** Problem description **
Starting at the line that holds "(** ** Arrays *)", copy every line exactly through the end of the data, and no others.

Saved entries
==============================
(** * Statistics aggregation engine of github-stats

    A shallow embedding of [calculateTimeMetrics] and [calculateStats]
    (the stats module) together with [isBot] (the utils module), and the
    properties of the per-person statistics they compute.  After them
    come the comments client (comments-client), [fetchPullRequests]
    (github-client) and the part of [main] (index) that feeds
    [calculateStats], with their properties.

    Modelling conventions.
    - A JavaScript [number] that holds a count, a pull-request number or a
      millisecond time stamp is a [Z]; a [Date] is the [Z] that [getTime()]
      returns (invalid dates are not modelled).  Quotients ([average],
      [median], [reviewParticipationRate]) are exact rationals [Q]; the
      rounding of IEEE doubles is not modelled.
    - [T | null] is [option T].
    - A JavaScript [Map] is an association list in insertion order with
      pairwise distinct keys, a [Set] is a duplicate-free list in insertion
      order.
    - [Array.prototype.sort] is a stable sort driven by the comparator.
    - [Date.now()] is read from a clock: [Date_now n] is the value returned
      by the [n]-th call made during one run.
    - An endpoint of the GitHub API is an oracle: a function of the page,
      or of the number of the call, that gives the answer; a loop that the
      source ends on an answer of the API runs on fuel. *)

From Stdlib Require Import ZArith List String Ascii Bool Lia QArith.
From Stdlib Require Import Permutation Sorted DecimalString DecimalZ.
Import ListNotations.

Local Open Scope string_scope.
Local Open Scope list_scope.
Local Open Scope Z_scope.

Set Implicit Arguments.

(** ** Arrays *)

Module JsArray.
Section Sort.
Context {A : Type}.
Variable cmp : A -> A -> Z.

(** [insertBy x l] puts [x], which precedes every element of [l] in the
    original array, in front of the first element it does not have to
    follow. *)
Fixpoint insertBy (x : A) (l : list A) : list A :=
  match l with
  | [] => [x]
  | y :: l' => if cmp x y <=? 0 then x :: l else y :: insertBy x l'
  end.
==============================
** Written solution **
(** ** Arrays *)

Module JsArray.
Section Sort.
Context {A : Type}.
Variable cmp : A -> A -> Z.

(** [insertBy x l] puts [x], which precedes every element of [l] in the
    original array, in front of the first element it does not have to
    follow. *)
Fixpoint insertBy (x : A) (l : list A) : list A :=
  match l with
  | [] => [x]
  | y :: l' => if cmp x y <=? 0 then x :: l else y :: insertBy x l'
  end.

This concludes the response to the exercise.